» TASK DETAILS:
Among the entries below, count the lines where the string "commitsResult" occurs, and give only the number.

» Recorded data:
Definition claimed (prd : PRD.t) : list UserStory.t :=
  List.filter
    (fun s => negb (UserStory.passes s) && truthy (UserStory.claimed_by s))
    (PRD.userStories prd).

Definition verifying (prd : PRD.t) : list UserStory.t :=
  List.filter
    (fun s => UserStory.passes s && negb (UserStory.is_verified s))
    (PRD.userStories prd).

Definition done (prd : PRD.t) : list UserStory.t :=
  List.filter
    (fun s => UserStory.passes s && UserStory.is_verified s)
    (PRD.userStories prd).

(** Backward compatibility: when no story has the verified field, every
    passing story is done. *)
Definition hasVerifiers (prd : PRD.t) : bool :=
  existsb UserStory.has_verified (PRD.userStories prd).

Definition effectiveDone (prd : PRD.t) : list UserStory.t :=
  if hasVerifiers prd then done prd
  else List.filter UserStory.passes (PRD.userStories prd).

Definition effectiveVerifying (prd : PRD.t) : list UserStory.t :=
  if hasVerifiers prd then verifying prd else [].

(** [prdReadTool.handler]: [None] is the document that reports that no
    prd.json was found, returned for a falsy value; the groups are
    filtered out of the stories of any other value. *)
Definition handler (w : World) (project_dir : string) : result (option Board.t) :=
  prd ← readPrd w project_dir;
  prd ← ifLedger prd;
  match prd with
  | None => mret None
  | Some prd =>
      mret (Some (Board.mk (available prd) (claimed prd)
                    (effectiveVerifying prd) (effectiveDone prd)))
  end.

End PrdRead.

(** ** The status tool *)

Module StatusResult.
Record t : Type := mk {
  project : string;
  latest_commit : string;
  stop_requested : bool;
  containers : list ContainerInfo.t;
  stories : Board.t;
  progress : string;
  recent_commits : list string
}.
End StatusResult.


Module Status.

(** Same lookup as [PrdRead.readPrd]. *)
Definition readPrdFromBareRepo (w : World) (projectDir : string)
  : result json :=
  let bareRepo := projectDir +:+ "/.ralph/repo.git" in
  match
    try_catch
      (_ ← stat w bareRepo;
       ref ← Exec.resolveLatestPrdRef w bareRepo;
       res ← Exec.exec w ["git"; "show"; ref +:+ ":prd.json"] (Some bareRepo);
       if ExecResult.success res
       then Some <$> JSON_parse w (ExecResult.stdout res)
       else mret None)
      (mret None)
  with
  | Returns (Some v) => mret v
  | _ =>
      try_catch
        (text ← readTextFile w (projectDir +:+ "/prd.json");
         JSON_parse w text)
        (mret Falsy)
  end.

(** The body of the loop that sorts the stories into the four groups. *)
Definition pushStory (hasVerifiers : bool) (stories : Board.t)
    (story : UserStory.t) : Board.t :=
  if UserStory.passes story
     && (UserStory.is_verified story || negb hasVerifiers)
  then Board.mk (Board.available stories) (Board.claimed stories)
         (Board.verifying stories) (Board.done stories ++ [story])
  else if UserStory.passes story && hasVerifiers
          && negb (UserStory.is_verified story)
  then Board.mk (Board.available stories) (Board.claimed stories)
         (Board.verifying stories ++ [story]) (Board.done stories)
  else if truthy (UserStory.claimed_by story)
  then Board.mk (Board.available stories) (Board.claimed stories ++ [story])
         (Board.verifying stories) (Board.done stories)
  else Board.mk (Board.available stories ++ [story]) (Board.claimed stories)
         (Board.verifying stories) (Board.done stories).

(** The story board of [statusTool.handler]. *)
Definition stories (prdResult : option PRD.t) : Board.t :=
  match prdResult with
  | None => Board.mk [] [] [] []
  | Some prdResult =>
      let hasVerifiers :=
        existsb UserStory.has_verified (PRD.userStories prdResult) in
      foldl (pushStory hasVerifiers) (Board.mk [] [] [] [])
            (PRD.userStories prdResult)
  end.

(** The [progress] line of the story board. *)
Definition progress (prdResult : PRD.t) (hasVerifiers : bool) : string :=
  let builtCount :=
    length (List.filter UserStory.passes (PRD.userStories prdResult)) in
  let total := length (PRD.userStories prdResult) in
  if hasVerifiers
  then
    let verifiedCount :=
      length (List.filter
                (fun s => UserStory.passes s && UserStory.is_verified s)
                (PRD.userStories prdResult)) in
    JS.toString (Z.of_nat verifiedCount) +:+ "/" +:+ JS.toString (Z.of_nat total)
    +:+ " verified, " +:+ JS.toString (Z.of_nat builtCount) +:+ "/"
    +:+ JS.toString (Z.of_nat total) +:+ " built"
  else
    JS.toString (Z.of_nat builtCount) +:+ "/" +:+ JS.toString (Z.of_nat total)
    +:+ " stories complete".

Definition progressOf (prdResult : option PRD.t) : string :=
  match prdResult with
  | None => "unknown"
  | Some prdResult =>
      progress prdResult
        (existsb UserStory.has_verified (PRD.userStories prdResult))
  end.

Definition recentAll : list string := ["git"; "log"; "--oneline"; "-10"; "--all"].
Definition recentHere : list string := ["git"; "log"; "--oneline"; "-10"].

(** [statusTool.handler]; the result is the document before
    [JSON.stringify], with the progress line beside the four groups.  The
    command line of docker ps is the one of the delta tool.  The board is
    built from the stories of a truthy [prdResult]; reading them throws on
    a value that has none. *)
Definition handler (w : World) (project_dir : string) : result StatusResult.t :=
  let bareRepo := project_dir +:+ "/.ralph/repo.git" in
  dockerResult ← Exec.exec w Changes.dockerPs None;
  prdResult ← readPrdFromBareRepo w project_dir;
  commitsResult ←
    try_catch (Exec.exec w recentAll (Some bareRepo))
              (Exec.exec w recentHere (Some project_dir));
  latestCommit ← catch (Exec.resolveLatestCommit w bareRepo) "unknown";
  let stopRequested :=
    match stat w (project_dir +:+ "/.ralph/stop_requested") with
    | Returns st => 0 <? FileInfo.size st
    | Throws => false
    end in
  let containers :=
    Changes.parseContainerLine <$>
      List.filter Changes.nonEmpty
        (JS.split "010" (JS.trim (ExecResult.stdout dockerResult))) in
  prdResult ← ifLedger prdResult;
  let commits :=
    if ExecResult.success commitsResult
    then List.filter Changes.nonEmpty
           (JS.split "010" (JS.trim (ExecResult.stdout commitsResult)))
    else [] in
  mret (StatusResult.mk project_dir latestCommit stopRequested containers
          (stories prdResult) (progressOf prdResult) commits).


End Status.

» EXERCISE OUTPUT:
3